Opinion
I. Introduction
This appeal arises out of plaintiff Scott R. Mayer’s wrongful termination by defendant Multistate Legal Studies, Inc. Plaintiff contends that the trial *1431 court awarded inadequate damages. We agree and reverse for further proceedings. Specifically, we conclude that the trial court incorrectly ruled that plaintiff was precluded as a matter of law from recovering any contract damages for the period during which he received disability benefits. We further conclude in the unpublished portion of this decision that plaintiff may recover as part of his breach of contract damages the present value of any pension benefits to which he would be entitled under his contract notwithstanding the preemption provisions of the Employee Retirement Income Security Act of 1974 (29 U.S.C. § 1001 et seq.) (hereafter ERISA).
II. Factual and Procedural Background
In August of 1990, defendant, the third largest bar review company in California, hired plaintiff away from BarPassers, a major competitor, to be its regional sales manager in Northern California. Although plaintiff never passed the California Bar Examination despite numerous tries, he was a successful sales manager for BarPassers.

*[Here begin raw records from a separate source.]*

Lemma label_pattern_spec l : matchString labelPattern l = true <-> dns_label l.
Proof.
  rewrite matchString_spec. unfold labelPattern. rewrite matches_label by apply label_end_mid.
  unfold dns_label. assert (He : forall c, label_mid c = true -> (label_end c = true <-> c <> "-"%char)).
  { intros c Hc. pose proof (ascii_code_forall (fun c => implb (label_mid c)
      (Bool.eqb (label_end c) (c <>? "-"%char))) ltac:(vm_compute; done) c) as H.
    simpl in H. rewrite Hc in H. simpl in H. apply Bool.eqb_prop in H. rewrite H.
    by rewrite negb_true_iff, bool_decide_eq_false. }
  split.
  - intros (Hl & Hall & (c & Hc & Hce) & (d & Hd & Hde)). split_and!; [lia|lia|done| |].
    + intros E. rewrite Hc in E. injection E as ->. discriminate Hce.
    + intros E. rewrite Hd in E. injection E as ->. discriminate Hde.
  - intros (Hl & Hall & Hh & Ht). split; [lia|]. split; [done|].
    rewrite all_chars_spec in Hall. destruct l as [|c l]; [simpl in Hl; lia|].
    assert (Hex : exists d, last_char (String c l) = Some d /\
      d ∈ String.list_ascii_of_string (String c l)).
    { clear. revert c. induction l as [|e l IH]; intros c; [exists c; split; [done|set_solver]|].
      destruct (IH e) as (d & Hd & Hin). exists d. split; [done|]. simpl in *. set_solver. }
    destruct Hex as (d & Hd & Hin). split.
    + exists c. split; [done|]. apply He; [apply Hall; simpl; set_solver|]. naive_solver.
    + exists d. split; [done|]. apply He; [by apply Hall|]. naive_solver.
Qed.

Lemma validFQDN_chars s :
  validFQDN s = true -> all_chars (fun c => label_mid c || (c =? "."%char)) s = true /\ 0 < len s <= 253.
Proof.
  unfold validFQDN. destruct ((253 <? len s) || negb (contains s ".")) eqn:E; [done|]. bprop.
  intros Hf. rewrite forallb_forall in Hf. split.
  - rewrite <- (join_split "." s). apply all_chars_join; [done|]. apply Forall_forall. intros l Hl.
    rewrite list_elem_of_In in Hl. apply Hf, label_pattern_spec in Hl as (_ & Hl & _).
    eapply all_chars_impl; [|exact Hl]. by intros c ->.
  - split; [|done]. destruct s; [discriminate|]. rewrite len_cons. pose proof (len_nonneg s). lia.
Qed.

Lemma validFQDN_plain s : validFQDN s = true -> all_chars plain s = true /\ 0 < len s <= 253.
Proof.
  intros [Hc Hl]%validFQDN_chars. split; [|done]. eapply all_chars_impl; [|exact Hc].
  intros c [Hm|Hd]%orb_true_iff; [by apply label_plain|]. bprop. by subst.
Qed.

Lemma serverID_plain d : all_chars plain d = true -> all_chars plain (serverID d) = true.
Proof. intros H. unfold serverID. rewrite !all_chars_append, H. done. Qed.

Lemma thumbprint_valid j : validRandom (thumbprint j) = true.
Proof. apply validRandom_spec. eexists. split; [|reflexivity]. apply sha256_len. Qed.

Lemma len_quote s : all_chars plain s = true -> len (quote s) = len s + 2.
Proof.
  intros H. rewrite quote_plain by done. rewrite len_cons, len_append. unfold len. simpl. lia.
Qed.

(** A challenge that passes validation renders without escapes in less than
    [MaxDocumentSize] bytes. *)
Lemma validateChallenge_spec c now :
  validateChallenge c now = Ok tt <->
  ch_Version c = 1 /\ validRandom (ch_ID c) = true /\ validRandom (ch_Nonce c) = true /\
  validFQDN (ch_FQDN c) = true /\ validFQDN (ch_TrustDomain c) = true /\
  ch_ServerID c = serverID (ch_TrustDomain c) /\ validRandom (ch_KeyThumbprint c) = true /\
  Unix now < ch_ExpiresAt c <= Unix now + 120.
Proof.
  assert (Ht : Unix (now + ChallengeTTL) = Unix now + 120) by apply Unix_add_seconds.
  unfold validateChallenge. rewrite Ht. split.
  - intros H. go_inv H. split_and!; done || lia.
  - intros (-> & -> & -> & -> & -> & -> & -> & Hw). rewrite !bool_decide_true by done. simpl.
    rewrite (proj2 (Z.leb_gt _ _)), (proj2 (Z.ltb_ge _ _)) by lia. done.
Qed.

Lemma valid_challenge_size c now :
  0 <= Unix now -> ch_ExpiresAt c <= maxInt64 -> validateChallenge c now = Ok tt ->
  codec_wf c /\ 0 < len (Marshal c) <= 1400.
Proof.
  intros Hnow Hmax (Hv & Hid & Hno & Hf & Htd & Hs & Hk & Hw)%validateChallenge_spec.
  apply validRandom_plain in Hid as [Hid Lid], Hno as [Hno Lno], Hk as [Hk Lk].
  apply validFQDN_plain in Hf as [Hf Lf], Htd as [Htd Ltd].
  pose proof (serverID_plain _ Htd) as Hsp. rewrite <- Hs in Hsp.
  assert (Hwf : codec_wf c).
  { simpl. unfold challenge_wf, int64_nat. rewrite Hv. split_and!; try (done || lia).
    repeat constructor; done. }
  split; [done|]. unfold Marshal. simpl to_json. unfold challenge_json.
  cbn [marshal fmap list_fmap join fst snd]. rewrite !len_append.
  rewrite !len_quote by done. rewrite Hv, Hs. unfold serverID. rewrite !len_append.
  pose proof (len_itoa_le 19 (ch_ExpiresAt c)) as Hi. pose proof (len_nonneg (itoa (ch_ExpiresAt c))).
  unfold maxInt64 in *. specialize (Hi ltac:(lia) ltac:(lia)).
  rewrite Lid, Lno, Lk. repeat match goal with |- context [len ?s] =>
    let n := eval vm_compute in (len s) in
    lazymatch n with Z0 => idtac | Zpos _ => idtac end; change (len s) with n end.
  lia.
Qed.

Lemma valid_challenge_wf c now :
  0 <= Unix now -> ch_ExpiresAt c <= maxInt64 -> validateChallenge c now = Ok tt ->
  codec_wf c /\ 0 < len (Marshal c) <= MaxDocumentSize.
Proof.
  intros Hn Hm Hv. destruct (valid_challenge_size c now Hn Hm Hv). split; [done|unfold MaxDocumentSize; lia].
Qed.

Lemma jwk_plain k : jwk_wf (jwkFor k).
Proof. unfold jwk_wf, jwkFor. simpl. split_and!; [done|done|apply b64_encode_plain]. Qed.

Lemma signProof_wf {J : Jose} {JL : JoseLaws J} key payload compact :
  jose_sign key proofType payload = Some compact ->
  codec_wf (ProofDocument (jwkFor (Public key)) compact).
Proof.
  intros H. split; [apply jwk_plain|]. simpl.
  apply jose_compact in H as [_ H]. eapply all_chars_impl; [|exact H].
  intros c Hc. apply orb_true_iff in Hc as [Hc|Hc]; [by apply b64_plain|]. bprop. by subst.
Qed.

Lemma Public_len key : len key = 64 -> len (Public key) = PublicKeySize.
Proof.
  intros H. unfold Public, len, PublicKeySize in *.
  destruct (drop_length_spec 32 key) as (p & Hp & Hk); [lia|].
  apply (f_equal String.length) in Hk. rewrite length_append in Hk. lia.
Qed.

Lemma verifyProof_honest {J : Jose} {JL : JoseLaws J} key raw data :
  len key = 64 -> signProof key raw = Ok data ->
  0 < len data <= MaxDocumentSize -> len raw <= MaxDocumentSize ->
  verifyProof data (jwkFor (Public key)) = Ok raw.
Proof.
  intros Hk Hs Hd Hr. unfold signProof in Hs. destruct (jose_sign _ _ _) as [compact|] eqn:E; [|done].
  injection Hs as <-. pose proof (signProof_wf key raw compact E) as Hwf.
  unfold verifyProof. rewrite decodeJSON_Marshal by done. cbn [rbind pd_BootstrapJWK pd_Proof].
  rewrite bool_decide_true by done. cbn [negb].
  rewrite (proj2 (jwk_key_spec _ (Public key))) by (split; [by apply Public_len|done]). cbn [rbind].
  pose proof (jose_compact _ _ _ _ E) as [-> _].
  destruct (jose_roundtrip _ _ _ _ E) as (o & -> & -> & -> & ->).
  rewrite !bool_decide_true by done. cbn [negb].
  by rewrite (proj2 (Z.ltb_ge _ _)) by lia.
Qed.

Lemma honest_proof {J : Jose} {JL : JoseLaws J} key c now data :
  0 <= Unix now -> ch_ExpiresAt c <= maxInt64 -> validateChallenge c now = Ok tt ->
  len key = 64 -> ch_KeyThumbprint c = thumbprint (jwkFor (Public key)) ->
  signProof key (Marshal c) = Ok data -> 0 < len data <= MaxDocumentSize ->
  parseProof data (ch_FQDN c) now = Ok c /\
  verifyProof data (jwkFor (Public key)) = Ok (Marshal c).
Proof.
  intros Hn Hm Hv Hk Ht Hs Hd. destruct (valid_challenge_wf c now Hn Hm Hv) as [Hwf Hlen].
  pose proof (verifyProof_honest key (Marshal c) data Hk Hs Hd) as Hver.
  split; [|apply Hver; lia]. unfold parseProof. pose proof Hs as Hs'. unfold signProof in Hs.
  destruct (jose_sign _ _ _) as [compact|] eqn:E; [|done]. injection Hs as <-.
  rewrite (decodeJSON_Marshal (ProofDocument _ _)) by (eauto using signProof_wf). cbn [rbind pd_BootstrapJWK].
  rewrite Hver by lia. cbn [rbind]. rewrite decodeJSON_Marshal by done. cbn [rbind].
  rewrite Hv. cbn [rbind]. by rewrite !bool_decide_true.
Qed.
Lemma insert_by_sorted x l : StronglySorted le l -> StronglySorted le (insert_by x l).
Proof.
  induction 1 as [|y l Hl IH Hy]; cbn [insert_by]; [by repeat constructor|]. pose proof (Hless y x) as Hle. destruct (less y x).
  - constructor; [done|]. rewrite insert_by_perm. by constructor.
  - constructor; [by constructor|]. constructor; [done|]. eapply Forall_impl; [exact Hy|]. intros z Hz. by etransitivity.
Qed.

Lemma sort_Slice_unique l l' : l ≡ₚ l' -> sort_Slice l = sort_Slice l'.
Proof.
  assert (Hs : forall l, StronglySorted le (sort_Slice l)).
  { intros k. induction k as [|x k IH]; [constructor|]. by apply insert_by_sorted. }
  intros H. apply (StronglySorted_unique le); [done..|]. by rewrite !sort_Slice_perm.
Qed.
End sort_slice.

(** ** The document *)

(** The orders in which [ServeHTTP] meets the entries of the maps. *)
Record orders := Orders {
  o_totals : list (metricLabels * Z); o_keys : list durationLabels; o_nodes : list string;
  o_rejections : list (metricLabels * Z) }.

Definition help (name text kind : string) : list line :=
  [Comment (" HELP " +:+ name +:+ " " +:+ text); Comment (" TYPE " +:+ name +:+ " " +:+ kind)].

Definition total_name : string := "realm_http_attestation_total".
Definition duration_name : string := "realm_http_attestation_duration_seconds".
Definition last_name : string := "realm_http_attestation_last_success_timestamp_seconds".
Definition pending_name : string := "realm_http_attestation_pending".
Definition rejections_name : string := "realm_http_attestation_rejections_total".
Definition capacity_name : string := "realm_http_attestation_capacity".
Definition proofs_name : string := "realm_http_responder_proofs_total".
(* ===== verification/AttestServerState.v ===== *)
(** * Interleavings of the attestation server

    The goroutines that serve agents, the timers that close attempts and the
    metrics run concurrently on one [world].  A step is one critical section
    of [AttestServer]; the ghost fields say which [Verify] and [Close] calls
    are between two of their sections, and log the granted verifications.
    The invariants hold in every state that the steps reach. *)

From S2P Require Import Prelude GoStrings Encoding Regex Json NetIP AttestProtocol AttestMetrics AttestServer.

Open Scope Z_scope.
Open Scope go_scope.

Record state := State {
  st_world : world;
  st_clock : Z;
  st_running : gset nat;
  st_closing : gset nat;
  st_log : list (Z * string);
  st_done : list nat }.

Section steps.
Context {J : Jose}.

Inductive sstep : state -> state -> Prop :=
| DoTick w t run cl log dn t' :
    t <= t' -> sstep (State w t run cl log dn) (State w t' run cl log dn)
(* challenge ids are 256 random bits: a new one is not an active one *)
| DoBegin w t run cl log dn ctxErr payload b1 e2 r w' :
    Begin w ctxErr payload (Ok b1) e2 t = (r, w') ->
    s_active (w_server w) !! b64_encode b1 = None ->
    sstep (State w t run cl log dn) (State w' t run cl log dn)
| DoClaim w t run cl log dn h r w' :
    verify_claim w h = (r, w') ->
    sstep (State w t run cl log dn) (State w' t (if is_ok r then {[h]} ∪ run else run) cl log dn)
(* a check of the response, of the fetch or of the proof failed *)
| DoAbort w t run cl log dn h :
    h ∈ run -> sstep (State w t run cl log dn) (State w t (run ∖ {[h]}) cl log dn)
| DoFinish w t run cl log dn h a response now0 net proof fetchErr t' r w' :
    h ∈ run -> w_heap w !! h = Some a ->
    verify_response a response now0 = Ok tt -> fst (fetch net (w_server w) a) = Ok proof ->
    verify_proof a proof = Ok tt -> t <= t' ->
    verify_finish w h t t' fetchErr = (r, w') ->
    sstep (State w t run cl log dn)
      (State w' t' (run ∖ {[h]}) cl
         (if is_ok r then log ++ [(t', n_name (a_node a))] else log) (if is_ok r then h :: dn else dn))
| DoMark w t run cl log dn h w' :
    close_mark w h = (true, w') ->
    sstep (State w t run cl log dn) (State w' t run ({[h]} ∪ cl) log dn)
| DoRemove w t run cl log dn h :
    h ∈ cl -> sstep (State w t run cl log dn) (State (close_remove w h) t run (cl ∖ {[h]}) log dn)
| DoRecord w t run cl log dn m m' ev node outcome stage reason duration :
    w_metrics w = Some m -> record (Some m) node outcome stage reason duration t = Some (m', ev) ->
    sstep (State w t run cl log dn)
      (State (World (w_server w) (w_heap w) (Some m')) t run cl log dn).
(* ===== verification/AttestResponder.v ===== *)
(** * The HTTP responder

    Models [pkgs/realm-node-attest/responder_linux.go]: the table of published
    proofs with its public and control handlers, the peer check, the listeners
    it opens or inherits from systemd, and the connection limiter.  A request
    is what [net/http] hands to the handler; clock readings and the outcomes
    of system calls are arguments. *)

From S2P Require Import Prelude GoStrings Encoding Regex Json NetIP AttestProtocol AttestMetrics.

Open Scope Z_scope.
Open Scope go_scope.

Record ResponderConfig := {
  rc_FQDN : string;
  rc_Port : Z;
  rc_ControlSocket : string;
  rc_MetricsAddress : string }.

Record storedProof := StoredProof { sp_body : string; sp_expiresAt : Z }.

Record responder := Responder {
  r_config : ResponderConfig;
  r_proofs : gmap string storedProof;
  r_metrics : metricsRegistry }.

Definition newResponder (config : ResponderConfig) : result responder :=
  let! _ := validateMetricsAddress (rc_MetricsAddress config) in
  reject negb (validFQDN (rc_FQDN config)) || (rc_Port config <? 1) || (65535 <? rc_Port config) ||
    negb (isAbs (rc_ControlSocket config)) with ErrNew "invalid responder configuration";
  let! metrics := newMetrics "responder" in
  Ok (Responder config ∅ (set_capacity (register metrics [rc_FQDN config]) 4)).

Definition proofID (path prefix : string) : string * bool :=
  if negb (hasPrefix path prefix) then ("", false)
  else let id := trimPrefix path prefix in (id, validRandom id).

(** ** Expiry *)

(** [r.metrics.pendingAdd(r.config.FQDN, delta)]; the pointer is never nil. *)
Definition pending_change (r : responder) (delta : Z) : metricsRegistry :=
  default (r_metrics r) (pendingAdd (Some (r_metrics r)) (rc_FQDN (r_config r)) delta).

Definition remove_proof (r : responder) (id action : string) : responder :=
  Responder (r_config r) (delete id (r_proofs r)) (proof (pending_change r (-1)) action).

(** [expireLocked]: [visits] lists the entries in the order in which the loop
    ranges over the map, each with the clock reading of its iteration. *)
Fixpoint expireLocked (r : responder) (visits : list (string * Z)) : responder :=
  match visits with
  | [] => r
  | (id, now) :: rest =>
      match r_proofs r !! id with
      | Some p =>
          if sp_expiresAt p <=? Unix now then expireLocked (remove_proof r id "expired") rest
          else expireLocked r rest
      | None => expireLocked r rest
      end
  end.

Plaintiff and defendant entered into a written three-year employment contract that provided for salary and guaranteed commissions of $60,000 for the first year, $67,500 for the second year, and $75,000 for the third year. Plaintiff’s compensation was structured in this manner in order to account for seasonal cash flow in the industry. The contract also required defendant to contribute 15 percent of plaintiff’s yearly “salary” into a pension plan. 1
Defendant fired plaintiff on June 19, 1992, with approximately 14 months remaining under the employment contract. The trial court ruled that plaintiff’s termination was wrongful. We need not detail the facts underlying this finding, since defendant does not challenge it and the issues raised on appeal relate solely to the amount of plaintiff’s damages.
In early September 1992, plaintiff was diagnosed with Hodgkin’s disease. Although plaintiff opined that his illness would not have prevented him from continuing to work as defendant’s regional sales manager, it did prevent him from securing new employment. Plaintiff’s medical treatments left him bald and frail, making it obvious to any prospective employer that he was ill. On his doctor’s advice, plaintiff applied for state disability benefits. He received $9,264 in benefits between September 13, 1992, and March 24, 1993.
In January 1993, plaintiff began working on a limited basis for North Coast Carpet Care, Inc. (North Coast), a company founded by his wife. By *1432 the middle of March 1993, plaintiff was no longer feeling the effects of his illness or treatments and he began working full-time at North Coast. Between January and August of 1993 (the balance of the term of his contract with defendant), plaintiff earned $1,000 from his employment at North Coast.
In August 1993, plaintiff filed suit against defendant for breach of contract. He sought damages based upon the compensation package he was to receive under his employment contract, less the sum of his disability payments and his earnings at North Coast.
At trial, defendant offered the testimony of an expert witness, a vocational rehabilitation counselor, who criticized plaintiff’s efforts to find new employment. Neither the expert nor any other witness, however, provided evidence of the specific amount that plaintiff could have earned if he had used reasonable efforts to obtain comparable employment.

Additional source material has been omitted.